What is being asked:
Write out exactly the lines below that run from the one containing "Fixpoint each (f" through the one containing "(** What a read", both included, with no other lines.

* * * * * * * * *

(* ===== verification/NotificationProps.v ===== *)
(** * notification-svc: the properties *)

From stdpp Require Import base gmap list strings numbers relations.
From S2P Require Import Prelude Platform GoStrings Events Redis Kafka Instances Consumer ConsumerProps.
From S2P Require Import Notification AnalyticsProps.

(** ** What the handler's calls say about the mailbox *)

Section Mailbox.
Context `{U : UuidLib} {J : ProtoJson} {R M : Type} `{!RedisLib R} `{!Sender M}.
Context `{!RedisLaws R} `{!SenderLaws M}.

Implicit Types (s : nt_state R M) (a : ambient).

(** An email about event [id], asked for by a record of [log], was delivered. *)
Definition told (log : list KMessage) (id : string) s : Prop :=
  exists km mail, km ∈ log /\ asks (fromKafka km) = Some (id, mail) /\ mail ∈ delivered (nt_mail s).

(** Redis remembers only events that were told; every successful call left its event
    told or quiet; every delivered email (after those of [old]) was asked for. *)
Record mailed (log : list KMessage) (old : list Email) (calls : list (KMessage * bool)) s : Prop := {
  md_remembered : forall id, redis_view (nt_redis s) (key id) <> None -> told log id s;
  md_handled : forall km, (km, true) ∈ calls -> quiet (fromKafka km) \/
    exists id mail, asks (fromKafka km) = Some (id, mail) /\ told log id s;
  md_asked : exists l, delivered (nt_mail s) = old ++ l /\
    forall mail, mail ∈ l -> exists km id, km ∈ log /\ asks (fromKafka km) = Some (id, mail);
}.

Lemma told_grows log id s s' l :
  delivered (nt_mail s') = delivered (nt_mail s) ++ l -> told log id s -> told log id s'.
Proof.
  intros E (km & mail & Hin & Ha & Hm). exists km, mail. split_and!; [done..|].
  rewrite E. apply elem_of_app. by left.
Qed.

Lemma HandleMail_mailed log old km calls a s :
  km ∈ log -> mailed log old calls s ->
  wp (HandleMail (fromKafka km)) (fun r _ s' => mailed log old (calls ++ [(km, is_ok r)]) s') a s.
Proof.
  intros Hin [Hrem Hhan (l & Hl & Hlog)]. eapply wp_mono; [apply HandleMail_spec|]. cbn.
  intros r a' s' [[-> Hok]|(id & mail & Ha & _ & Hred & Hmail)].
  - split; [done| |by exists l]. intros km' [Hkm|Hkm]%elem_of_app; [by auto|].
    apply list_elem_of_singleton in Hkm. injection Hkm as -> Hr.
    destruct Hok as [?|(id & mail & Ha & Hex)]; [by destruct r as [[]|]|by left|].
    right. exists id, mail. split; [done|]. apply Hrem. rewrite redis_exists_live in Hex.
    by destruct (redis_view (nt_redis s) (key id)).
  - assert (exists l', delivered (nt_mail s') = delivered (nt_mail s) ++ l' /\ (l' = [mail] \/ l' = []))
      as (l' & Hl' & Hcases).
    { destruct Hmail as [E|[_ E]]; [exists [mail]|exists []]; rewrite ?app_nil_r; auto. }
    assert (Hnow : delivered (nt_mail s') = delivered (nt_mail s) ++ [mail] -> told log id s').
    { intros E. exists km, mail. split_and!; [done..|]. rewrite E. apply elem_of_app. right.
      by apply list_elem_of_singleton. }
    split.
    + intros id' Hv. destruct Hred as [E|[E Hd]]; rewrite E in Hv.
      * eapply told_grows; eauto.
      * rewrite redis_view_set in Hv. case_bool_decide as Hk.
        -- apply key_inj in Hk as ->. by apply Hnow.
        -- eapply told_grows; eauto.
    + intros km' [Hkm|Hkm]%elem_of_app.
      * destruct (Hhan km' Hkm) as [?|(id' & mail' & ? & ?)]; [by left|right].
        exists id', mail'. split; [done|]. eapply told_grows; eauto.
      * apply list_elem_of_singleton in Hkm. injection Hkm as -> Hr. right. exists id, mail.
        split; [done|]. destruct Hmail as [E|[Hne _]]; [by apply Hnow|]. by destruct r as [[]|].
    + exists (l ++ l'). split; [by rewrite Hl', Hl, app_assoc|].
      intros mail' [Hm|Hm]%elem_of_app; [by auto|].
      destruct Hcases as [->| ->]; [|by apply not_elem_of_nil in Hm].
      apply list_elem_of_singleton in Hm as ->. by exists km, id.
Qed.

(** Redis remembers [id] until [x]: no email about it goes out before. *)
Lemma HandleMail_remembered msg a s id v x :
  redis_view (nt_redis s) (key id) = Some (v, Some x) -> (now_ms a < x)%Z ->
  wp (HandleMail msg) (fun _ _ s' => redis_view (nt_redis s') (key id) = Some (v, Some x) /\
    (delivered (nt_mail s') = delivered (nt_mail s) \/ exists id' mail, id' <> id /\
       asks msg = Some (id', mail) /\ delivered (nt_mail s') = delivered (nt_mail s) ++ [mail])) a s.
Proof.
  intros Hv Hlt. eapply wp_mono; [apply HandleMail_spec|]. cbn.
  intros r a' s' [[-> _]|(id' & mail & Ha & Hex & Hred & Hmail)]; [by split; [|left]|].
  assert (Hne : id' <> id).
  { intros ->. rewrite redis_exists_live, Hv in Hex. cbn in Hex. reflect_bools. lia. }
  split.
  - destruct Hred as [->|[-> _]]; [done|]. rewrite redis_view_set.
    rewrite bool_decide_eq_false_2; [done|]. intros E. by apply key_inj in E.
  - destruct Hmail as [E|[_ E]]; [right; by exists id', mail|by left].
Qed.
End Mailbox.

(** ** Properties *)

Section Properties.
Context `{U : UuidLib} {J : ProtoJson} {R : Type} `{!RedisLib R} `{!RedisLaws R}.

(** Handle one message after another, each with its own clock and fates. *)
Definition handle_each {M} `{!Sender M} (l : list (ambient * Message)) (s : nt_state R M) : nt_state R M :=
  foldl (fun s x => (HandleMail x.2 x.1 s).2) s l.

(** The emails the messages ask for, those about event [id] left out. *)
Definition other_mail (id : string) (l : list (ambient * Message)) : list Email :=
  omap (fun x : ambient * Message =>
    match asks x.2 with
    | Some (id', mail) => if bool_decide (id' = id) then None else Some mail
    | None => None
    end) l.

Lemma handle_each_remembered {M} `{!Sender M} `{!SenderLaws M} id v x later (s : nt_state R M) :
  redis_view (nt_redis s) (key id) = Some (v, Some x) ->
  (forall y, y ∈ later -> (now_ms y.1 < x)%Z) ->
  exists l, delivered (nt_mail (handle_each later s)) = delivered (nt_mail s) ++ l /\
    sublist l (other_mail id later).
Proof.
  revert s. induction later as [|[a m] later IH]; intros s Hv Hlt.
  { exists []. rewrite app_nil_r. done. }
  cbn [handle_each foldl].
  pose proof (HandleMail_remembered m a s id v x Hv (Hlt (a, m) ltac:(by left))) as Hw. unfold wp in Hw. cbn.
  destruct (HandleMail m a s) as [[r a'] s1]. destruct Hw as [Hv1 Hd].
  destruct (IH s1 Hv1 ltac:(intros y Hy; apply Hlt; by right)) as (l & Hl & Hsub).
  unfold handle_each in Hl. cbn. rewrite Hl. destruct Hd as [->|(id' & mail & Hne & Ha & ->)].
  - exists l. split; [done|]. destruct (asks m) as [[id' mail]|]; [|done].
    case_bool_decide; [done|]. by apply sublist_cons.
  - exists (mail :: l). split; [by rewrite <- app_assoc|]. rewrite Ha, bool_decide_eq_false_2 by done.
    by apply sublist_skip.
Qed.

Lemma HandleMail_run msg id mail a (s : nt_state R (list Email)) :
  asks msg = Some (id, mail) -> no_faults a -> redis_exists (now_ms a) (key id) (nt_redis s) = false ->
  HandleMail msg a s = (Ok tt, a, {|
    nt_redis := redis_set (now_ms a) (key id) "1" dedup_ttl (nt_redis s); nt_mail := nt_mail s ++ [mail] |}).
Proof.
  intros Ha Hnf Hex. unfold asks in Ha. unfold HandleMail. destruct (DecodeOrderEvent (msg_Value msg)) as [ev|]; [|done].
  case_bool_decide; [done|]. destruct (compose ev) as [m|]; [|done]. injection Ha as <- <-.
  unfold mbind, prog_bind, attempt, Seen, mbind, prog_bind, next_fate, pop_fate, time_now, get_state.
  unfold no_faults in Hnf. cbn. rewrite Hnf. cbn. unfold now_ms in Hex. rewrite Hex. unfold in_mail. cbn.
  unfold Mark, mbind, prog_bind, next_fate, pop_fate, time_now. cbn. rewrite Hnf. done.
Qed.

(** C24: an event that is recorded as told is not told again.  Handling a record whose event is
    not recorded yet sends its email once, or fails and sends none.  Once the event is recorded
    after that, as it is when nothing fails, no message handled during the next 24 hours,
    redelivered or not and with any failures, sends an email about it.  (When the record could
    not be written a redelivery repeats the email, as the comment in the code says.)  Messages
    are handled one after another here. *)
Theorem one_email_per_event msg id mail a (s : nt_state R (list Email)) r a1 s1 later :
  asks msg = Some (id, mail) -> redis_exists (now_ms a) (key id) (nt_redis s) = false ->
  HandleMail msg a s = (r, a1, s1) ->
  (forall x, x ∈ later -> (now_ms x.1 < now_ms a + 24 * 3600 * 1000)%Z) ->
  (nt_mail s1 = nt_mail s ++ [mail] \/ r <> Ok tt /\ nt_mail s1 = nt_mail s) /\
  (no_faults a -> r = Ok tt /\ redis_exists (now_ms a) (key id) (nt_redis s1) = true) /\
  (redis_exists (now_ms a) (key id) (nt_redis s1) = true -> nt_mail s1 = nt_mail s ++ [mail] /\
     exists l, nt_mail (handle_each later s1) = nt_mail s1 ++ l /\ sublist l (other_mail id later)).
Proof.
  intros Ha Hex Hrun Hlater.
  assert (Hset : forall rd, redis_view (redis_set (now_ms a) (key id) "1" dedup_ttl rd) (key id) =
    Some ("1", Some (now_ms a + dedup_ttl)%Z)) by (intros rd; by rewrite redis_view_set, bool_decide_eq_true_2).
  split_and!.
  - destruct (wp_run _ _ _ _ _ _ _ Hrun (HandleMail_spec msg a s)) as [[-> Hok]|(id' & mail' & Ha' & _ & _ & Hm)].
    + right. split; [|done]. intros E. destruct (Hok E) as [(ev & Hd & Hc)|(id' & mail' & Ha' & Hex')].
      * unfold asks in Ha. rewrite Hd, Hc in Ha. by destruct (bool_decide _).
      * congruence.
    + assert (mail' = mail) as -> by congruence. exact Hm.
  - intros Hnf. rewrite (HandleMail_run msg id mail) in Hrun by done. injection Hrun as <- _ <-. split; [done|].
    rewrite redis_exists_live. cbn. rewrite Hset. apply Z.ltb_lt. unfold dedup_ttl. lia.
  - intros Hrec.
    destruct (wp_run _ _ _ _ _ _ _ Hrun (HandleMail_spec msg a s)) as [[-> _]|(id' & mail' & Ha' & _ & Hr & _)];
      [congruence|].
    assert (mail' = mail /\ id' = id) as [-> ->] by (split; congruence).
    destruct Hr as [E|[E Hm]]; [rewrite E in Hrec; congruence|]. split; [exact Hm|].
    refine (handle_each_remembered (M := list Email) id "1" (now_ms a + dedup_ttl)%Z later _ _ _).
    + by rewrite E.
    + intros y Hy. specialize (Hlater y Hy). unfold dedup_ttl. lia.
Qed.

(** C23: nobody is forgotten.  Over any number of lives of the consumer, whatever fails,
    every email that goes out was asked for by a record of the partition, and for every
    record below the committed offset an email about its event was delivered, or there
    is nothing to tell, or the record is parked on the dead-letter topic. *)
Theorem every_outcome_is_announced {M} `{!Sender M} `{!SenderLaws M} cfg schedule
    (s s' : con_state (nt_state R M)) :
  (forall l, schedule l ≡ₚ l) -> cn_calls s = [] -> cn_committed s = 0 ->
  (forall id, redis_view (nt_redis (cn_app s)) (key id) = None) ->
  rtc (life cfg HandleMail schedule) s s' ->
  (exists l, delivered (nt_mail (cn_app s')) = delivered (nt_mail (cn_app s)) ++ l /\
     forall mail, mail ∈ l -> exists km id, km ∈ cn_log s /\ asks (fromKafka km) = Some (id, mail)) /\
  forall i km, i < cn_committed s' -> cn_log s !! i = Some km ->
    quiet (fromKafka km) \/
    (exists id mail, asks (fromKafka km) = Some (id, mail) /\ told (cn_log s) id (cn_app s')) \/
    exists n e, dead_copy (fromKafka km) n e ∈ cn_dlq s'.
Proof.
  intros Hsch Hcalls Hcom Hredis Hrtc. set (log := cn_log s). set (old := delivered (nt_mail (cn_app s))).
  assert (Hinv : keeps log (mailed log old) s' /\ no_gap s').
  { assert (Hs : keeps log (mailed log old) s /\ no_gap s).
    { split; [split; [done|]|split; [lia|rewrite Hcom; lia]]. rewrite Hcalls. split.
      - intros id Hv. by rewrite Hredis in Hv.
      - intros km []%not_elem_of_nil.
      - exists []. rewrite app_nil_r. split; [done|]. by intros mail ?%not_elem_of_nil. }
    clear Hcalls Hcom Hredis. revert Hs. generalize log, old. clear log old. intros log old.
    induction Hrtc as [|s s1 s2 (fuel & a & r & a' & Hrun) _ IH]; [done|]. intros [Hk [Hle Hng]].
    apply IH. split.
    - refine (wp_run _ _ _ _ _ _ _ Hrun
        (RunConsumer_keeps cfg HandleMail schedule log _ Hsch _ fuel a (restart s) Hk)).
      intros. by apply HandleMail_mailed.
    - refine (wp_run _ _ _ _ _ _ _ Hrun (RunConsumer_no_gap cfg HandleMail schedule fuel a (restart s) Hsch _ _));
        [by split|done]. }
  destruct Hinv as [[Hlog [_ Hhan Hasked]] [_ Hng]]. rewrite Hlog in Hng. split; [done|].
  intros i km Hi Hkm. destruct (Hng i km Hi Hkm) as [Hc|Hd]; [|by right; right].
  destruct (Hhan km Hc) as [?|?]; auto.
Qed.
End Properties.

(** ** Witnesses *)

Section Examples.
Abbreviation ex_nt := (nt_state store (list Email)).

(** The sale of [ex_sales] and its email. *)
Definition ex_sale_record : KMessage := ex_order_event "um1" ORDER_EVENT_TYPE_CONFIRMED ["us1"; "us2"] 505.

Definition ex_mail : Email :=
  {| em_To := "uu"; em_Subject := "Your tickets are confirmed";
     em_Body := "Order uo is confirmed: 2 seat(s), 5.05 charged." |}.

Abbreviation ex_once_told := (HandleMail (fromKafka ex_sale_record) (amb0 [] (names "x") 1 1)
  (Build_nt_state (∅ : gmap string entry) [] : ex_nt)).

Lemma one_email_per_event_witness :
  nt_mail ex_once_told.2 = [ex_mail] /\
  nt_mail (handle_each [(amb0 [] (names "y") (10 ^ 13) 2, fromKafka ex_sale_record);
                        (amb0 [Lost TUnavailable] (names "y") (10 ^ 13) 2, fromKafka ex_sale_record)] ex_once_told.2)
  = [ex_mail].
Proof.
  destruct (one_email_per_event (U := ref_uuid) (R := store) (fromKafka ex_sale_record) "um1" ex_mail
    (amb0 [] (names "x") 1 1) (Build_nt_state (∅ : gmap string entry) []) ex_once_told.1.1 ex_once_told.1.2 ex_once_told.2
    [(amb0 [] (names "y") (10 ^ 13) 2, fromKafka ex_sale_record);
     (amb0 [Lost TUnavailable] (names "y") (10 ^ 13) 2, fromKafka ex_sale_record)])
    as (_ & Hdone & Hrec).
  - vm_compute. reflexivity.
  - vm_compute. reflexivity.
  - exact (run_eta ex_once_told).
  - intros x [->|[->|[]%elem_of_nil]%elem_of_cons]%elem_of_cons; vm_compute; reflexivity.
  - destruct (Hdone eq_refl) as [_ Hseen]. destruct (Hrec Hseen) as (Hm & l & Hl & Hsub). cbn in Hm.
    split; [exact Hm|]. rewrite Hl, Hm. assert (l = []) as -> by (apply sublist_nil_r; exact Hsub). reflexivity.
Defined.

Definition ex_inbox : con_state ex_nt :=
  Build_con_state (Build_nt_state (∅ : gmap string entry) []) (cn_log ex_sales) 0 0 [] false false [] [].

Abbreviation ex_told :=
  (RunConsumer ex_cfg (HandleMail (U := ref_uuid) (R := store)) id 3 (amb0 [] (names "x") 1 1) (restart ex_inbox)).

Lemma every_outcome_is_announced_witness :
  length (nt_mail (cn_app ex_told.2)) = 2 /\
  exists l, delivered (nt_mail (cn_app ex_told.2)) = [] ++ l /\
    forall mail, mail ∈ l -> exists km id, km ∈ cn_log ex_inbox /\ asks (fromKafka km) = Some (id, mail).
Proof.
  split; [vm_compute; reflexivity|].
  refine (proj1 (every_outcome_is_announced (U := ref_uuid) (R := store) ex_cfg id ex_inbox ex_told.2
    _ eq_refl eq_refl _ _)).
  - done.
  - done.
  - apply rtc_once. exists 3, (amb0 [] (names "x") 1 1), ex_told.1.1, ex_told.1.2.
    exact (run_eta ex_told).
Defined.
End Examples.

* * * * * * * * *

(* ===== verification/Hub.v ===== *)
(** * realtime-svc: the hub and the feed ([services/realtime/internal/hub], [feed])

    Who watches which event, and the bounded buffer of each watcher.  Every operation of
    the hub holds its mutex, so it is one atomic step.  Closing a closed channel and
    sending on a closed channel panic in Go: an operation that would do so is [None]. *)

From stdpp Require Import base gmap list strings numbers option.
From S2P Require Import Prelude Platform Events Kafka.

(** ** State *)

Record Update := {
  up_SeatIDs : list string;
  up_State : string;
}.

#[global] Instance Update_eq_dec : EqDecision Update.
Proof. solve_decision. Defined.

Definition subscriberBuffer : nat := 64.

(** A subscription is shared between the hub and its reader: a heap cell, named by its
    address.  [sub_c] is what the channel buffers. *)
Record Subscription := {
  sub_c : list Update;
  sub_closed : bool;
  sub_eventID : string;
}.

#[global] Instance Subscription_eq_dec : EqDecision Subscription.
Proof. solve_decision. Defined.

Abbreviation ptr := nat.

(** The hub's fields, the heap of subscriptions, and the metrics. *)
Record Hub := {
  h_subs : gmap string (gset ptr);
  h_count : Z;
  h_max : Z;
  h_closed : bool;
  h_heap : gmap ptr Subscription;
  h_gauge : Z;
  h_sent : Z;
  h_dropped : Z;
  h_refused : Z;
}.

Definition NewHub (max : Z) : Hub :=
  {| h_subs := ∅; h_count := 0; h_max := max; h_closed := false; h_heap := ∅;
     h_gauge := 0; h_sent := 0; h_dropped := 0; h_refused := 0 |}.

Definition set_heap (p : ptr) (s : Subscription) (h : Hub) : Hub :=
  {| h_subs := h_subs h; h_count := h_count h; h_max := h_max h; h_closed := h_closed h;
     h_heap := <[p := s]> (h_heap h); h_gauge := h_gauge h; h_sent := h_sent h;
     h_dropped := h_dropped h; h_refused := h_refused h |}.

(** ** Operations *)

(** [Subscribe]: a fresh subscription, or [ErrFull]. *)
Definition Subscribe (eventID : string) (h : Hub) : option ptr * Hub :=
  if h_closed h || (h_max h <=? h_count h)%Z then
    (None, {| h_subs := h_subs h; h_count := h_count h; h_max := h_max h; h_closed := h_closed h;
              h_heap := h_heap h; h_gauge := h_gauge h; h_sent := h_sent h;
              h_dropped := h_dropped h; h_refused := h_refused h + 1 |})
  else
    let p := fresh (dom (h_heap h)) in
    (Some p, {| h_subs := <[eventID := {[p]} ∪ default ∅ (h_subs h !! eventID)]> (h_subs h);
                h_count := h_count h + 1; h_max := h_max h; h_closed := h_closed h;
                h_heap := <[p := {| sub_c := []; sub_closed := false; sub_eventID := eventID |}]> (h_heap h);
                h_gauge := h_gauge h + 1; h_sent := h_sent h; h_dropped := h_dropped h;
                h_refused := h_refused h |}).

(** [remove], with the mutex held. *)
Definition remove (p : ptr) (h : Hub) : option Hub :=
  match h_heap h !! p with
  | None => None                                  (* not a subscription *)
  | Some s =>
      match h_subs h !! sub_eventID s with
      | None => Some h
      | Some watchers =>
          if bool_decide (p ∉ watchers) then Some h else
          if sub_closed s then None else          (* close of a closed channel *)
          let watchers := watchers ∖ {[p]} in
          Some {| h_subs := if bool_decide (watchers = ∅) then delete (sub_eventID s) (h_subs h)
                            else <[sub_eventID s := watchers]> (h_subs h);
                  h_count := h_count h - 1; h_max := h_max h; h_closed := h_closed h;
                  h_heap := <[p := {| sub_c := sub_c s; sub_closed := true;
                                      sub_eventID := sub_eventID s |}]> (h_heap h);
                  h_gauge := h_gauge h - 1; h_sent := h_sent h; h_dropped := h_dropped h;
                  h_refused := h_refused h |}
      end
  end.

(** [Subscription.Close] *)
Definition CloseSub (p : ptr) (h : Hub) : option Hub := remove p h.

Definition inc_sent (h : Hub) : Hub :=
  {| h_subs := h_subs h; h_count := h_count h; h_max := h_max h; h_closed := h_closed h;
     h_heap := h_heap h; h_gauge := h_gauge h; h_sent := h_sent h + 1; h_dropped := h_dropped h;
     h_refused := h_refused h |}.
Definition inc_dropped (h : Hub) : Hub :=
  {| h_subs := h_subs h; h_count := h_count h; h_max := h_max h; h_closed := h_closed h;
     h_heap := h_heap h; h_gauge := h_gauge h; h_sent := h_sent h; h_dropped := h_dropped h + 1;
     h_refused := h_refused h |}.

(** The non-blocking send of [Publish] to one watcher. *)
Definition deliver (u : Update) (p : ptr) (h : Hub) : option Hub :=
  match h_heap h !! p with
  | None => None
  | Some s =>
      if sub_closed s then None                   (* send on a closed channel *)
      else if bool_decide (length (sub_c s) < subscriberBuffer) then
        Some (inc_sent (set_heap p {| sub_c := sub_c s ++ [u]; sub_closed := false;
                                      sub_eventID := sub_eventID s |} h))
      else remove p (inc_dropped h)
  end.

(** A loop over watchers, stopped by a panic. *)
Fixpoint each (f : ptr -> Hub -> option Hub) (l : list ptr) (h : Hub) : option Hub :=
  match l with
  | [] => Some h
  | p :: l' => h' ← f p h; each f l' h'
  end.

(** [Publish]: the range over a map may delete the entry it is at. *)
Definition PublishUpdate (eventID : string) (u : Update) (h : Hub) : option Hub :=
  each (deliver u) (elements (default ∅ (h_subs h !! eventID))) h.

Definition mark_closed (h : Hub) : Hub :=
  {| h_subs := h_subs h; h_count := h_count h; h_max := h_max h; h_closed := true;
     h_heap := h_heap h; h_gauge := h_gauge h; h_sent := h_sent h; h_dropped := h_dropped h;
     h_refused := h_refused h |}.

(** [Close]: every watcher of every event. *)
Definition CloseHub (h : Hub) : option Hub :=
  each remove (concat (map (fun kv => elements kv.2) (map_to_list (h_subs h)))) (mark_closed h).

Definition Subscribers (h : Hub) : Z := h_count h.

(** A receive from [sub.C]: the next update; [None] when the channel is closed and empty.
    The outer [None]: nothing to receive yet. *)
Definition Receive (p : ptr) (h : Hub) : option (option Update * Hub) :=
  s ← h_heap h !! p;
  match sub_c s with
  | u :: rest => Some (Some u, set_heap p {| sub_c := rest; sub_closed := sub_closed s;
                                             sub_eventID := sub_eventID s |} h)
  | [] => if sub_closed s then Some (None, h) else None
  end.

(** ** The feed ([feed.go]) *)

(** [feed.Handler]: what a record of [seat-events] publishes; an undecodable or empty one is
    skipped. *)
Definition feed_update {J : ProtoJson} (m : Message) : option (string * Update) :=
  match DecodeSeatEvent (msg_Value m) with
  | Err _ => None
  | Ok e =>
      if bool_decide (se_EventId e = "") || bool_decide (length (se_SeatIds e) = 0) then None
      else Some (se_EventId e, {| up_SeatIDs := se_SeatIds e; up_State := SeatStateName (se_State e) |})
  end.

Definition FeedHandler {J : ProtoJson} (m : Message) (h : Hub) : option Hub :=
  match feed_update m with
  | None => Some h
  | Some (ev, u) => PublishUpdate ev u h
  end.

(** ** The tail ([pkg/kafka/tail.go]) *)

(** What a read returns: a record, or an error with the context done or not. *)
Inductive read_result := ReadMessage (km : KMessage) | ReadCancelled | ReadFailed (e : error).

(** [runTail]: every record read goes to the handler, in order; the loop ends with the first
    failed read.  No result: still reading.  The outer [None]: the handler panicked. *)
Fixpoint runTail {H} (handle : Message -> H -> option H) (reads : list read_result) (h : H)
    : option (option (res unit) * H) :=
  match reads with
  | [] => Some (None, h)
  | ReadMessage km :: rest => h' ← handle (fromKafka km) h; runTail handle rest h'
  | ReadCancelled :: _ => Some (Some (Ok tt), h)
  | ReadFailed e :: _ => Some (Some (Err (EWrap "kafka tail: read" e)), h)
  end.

* * * * * * * * *

Answer space:
Fixpoint each (f : ptr -> Hub -> option Hub) (l : list ptr) (h : Hub) : option Hub :=
  match l with
  | [] => Some h
  | p :: l' => h' ← f p h; each f l' h'
  end.

(** [Publish]: the range over a map may delete the entry it is at. *)
Definition PublishUpdate (eventID : string) (u : Update) (h : Hub) : option Hub :=
  each (deliver u) (elements (default ∅ (h_subs h !! eventID))) h.

Definition mark_closed (h : Hub) : Hub :=
  {| h_subs := h_subs h; h_count := h_count h; h_max := h_max h; h_closed := true;
     h_heap := h_heap h; h_gauge := h_gauge h; h_sent := h_sent h; h_dropped := h_dropped h;
     h_refused := h_refused h |}.

(** [Close]: every watcher of every event. *)
Definition CloseHub (h : Hub) : option Hub :=
  each remove (concat (map (fun kv => elements kv.2) (map_to_list (h_subs h)))) (mark_closed h).

Definition Subscribers (h : Hub) : Z := h_count h.

(** A receive from [sub.C]: the next update; [None] when the channel is closed and empty.
    The outer [None]: nothing to receive yet. *)
Definition Receive (p : ptr) (h : Hub) : option (option Update * Hub) :=
  s ← h_heap h !! p;
  match sub_c s with
  | u :: rest => Some (Some u, set_heap p {| sub_c := rest; sub_closed := sub_closed s;
                                             sub_eventID := sub_eventID s |} h)
  | [] => if sub_closed s then Some (None, h) else None
  end.

(** ** The feed ([feed.go]) *)

(** [feed.Handler]: what a record of [seat-events] publishes; an undecodable or empty one is
    skipped. *)
Definition feed_update {J : ProtoJson} (m : Message) : option (string * Update) :=
  match DecodeSeatEvent (msg_Value m) with
  | Err _ => None
  | Ok e =>
      if bool_decide (se_EventId e = "") || bool_decide (length (se_SeatIds e) = 0) then None
      else Some (se_EventId e, {| up_SeatIDs := se_SeatIds e; up_State := SeatStateName (se_State e) |})
  end.

Definition FeedHandler {J : ProtoJson} (m : Message) (h : Hub) : option Hub :=
  match feed_update m with
  | None => Some h
  | Some (ev, u) => PublishUpdate ev u h
  end.

(** ** The tail ([pkg/kafka/tail.go]) *)

(** What a read returns: a record, or an error with the context done or not. *)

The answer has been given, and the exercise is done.